Exercise goal |
Exactly reproduce each line of the listing that follows.

* * * * *

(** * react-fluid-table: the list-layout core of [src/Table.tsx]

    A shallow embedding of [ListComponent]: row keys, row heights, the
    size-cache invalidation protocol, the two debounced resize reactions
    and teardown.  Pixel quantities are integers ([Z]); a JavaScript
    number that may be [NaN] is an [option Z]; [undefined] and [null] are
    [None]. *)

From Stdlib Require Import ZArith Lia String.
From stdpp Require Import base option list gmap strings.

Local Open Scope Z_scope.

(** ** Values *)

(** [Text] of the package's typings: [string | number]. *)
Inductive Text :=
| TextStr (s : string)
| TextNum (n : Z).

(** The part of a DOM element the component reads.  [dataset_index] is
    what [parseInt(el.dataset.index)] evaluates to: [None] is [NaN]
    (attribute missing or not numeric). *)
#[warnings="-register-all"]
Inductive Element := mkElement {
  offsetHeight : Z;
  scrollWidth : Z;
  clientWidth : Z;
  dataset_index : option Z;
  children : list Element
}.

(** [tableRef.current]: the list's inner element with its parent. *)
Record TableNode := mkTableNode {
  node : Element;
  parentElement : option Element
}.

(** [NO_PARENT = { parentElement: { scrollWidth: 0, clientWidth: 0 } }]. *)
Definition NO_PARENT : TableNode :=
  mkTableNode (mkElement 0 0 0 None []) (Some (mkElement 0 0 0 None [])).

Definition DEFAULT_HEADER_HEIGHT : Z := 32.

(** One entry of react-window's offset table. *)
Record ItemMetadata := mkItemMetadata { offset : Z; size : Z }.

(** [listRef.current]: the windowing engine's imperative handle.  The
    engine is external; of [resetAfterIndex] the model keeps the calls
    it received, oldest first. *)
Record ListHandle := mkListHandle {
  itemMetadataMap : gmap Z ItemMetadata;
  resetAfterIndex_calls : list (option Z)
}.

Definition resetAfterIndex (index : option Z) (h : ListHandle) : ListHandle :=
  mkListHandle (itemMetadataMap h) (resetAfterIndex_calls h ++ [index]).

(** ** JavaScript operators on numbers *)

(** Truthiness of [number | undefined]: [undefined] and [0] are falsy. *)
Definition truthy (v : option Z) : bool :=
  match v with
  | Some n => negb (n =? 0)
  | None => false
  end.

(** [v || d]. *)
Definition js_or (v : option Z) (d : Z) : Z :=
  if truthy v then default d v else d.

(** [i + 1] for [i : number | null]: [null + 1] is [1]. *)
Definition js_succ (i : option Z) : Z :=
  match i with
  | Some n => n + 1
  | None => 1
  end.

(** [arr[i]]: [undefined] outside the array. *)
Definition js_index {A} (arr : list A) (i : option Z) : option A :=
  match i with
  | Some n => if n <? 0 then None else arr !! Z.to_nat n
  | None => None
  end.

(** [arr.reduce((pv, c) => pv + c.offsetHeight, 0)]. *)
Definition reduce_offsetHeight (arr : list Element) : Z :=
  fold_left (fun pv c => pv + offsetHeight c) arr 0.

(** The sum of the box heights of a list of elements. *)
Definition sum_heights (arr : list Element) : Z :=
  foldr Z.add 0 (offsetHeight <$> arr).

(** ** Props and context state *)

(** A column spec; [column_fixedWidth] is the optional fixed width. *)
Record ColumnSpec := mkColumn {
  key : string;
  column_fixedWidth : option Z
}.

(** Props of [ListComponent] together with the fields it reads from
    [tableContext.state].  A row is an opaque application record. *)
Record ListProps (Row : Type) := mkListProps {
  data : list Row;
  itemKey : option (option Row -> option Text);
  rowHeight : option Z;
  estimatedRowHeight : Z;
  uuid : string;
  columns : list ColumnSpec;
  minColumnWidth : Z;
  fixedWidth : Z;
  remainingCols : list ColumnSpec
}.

* * * * *

Written answer |
(** * react-fluid-table: the list-layout core of [src/Table.tsx]

    A shallow embedding of [ListComponent]: row keys, row heights, the
    size-cache invalidation protocol, the two debounced resize reactions
    and teardown.  Pixel quantities are integers ([Z]); a JavaScript
    number that may be [NaN] is an [option Z]; [undefined] and [null] are
    [None]. *)

From Stdlib Require Import ZArith Lia String.
From stdpp Require Import base option list gmap strings.

Local Open Scope Z_scope.

(** ** Values *)

(** [Text] of the package's typings: [string | number]. *)
Inductive Text :=
| TextStr (s : string)
| TextNum (n : Z).

(** The part of a DOM element the component reads.  [dataset_index] is
    what [parseInt(el.dataset.index)] evaluates to: [None] is [NaN]
    (attribute missing or not numeric). *)
#[warnings="-register-all"]
Inductive Element := mkElement {
  offsetHeight : Z;
  scrollWidth : Z;
  clientWidth : Z;
  dataset_index : option Z;
  children : list Element
}.

(** [tableRef.current]: the list's inner element with its parent. *)
Record TableNode := mkTableNode {
  node : Element;
  parentElement : option Element
}.

(** [NO_PARENT = { parentElement: { scrollWidth: 0, clientWidth: 0 } }]. *)
Definition NO_PARENT : TableNode :=
  mkTableNode (mkElement 0 0 0 None []) (Some (mkElement 0 0 0 None [])).

Definition DEFAULT_HEADER_HEIGHT : Z := 32.

(** One entry of react-window's offset table. *)
Record ItemMetadata := mkItemMetadata { offset : Z; size : Z }.

(** [listRef.current]: the windowing engine's imperative handle.  The
    engine is external; of [resetAfterIndex] the model keeps the calls
    it received, oldest first. *)
Record ListHandle := mkListHandle {
  itemMetadataMap : gmap Z ItemMetadata;
  resetAfterIndex_calls : list (option Z)
}.

Definition resetAfterIndex (index : option Z) (h : ListHandle) : ListHandle :=
  mkListHandle (itemMetadataMap h) (resetAfterIndex_calls h ++ [index]).

(** ** JavaScript operators on numbers *)

(** Truthiness of [number | undefined]: [undefined] and [0] are falsy. *)
Definition truthy (v : option Z) : bool :=
  match v with
  | Some n => negb (n =? 0)
  | None => false
  end.

(** [v || d]. *)
Definition js_or (v : option Z) (d : Z) : Z :=
  if truthy v then default d v else d.

(** [i + 1] for [i : number | null]: [null + 1] is [1]. *)
Definition js_succ (i : option Z) : Z :=
  match i with
  | Some n => n + 1
  | None => 1
  end.

(** [arr[i]]: [undefined] outside the array. *)
Definition js_index {A} (arr : list A) (i : option Z) : option A :=
  match i with
  | Some n => if n <? 0 then None else arr !! Z.to_nat n
  | None => None
  end.

(** [arr.reduce((pv, c) => pv + c.offsetHeight, 0)]. *)
Definition reduce_offsetHeight (arr : list Element) : Z :=
  fold_left (fun pv c => pv + offsetHeight c) arr 0.

(** The sum of the box heights of a list of elements. *)
Definition sum_heights (arr : list Element) : Z :=
  foldr Z.add 0 (offsetHeight <$> arr).

(** ** Props and context state *)

(** A column spec; [column_fixedWidth] is the optional fixed width. *)
Record ColumnSpec := mkColumn {
  key : string;
  column_fixedWidth : option Z
}.

(** Props of [ListComponent] together with the fields it reads from
    [tableContext.state].  A row is an opaque application record. *)
Record ListProps (Row : Type) := mkListProps {
  data : list Row;
  itemKey : option (option Row -> option Text);
  rowHeight : option Z;
  estimatedRowHeight : Z;
  uuid : string;
  columns : list ColumnSpec;
  minColumnWidth : Z;
  fixedWidth : Z;
  remainingCols : list ColumnSpec
}.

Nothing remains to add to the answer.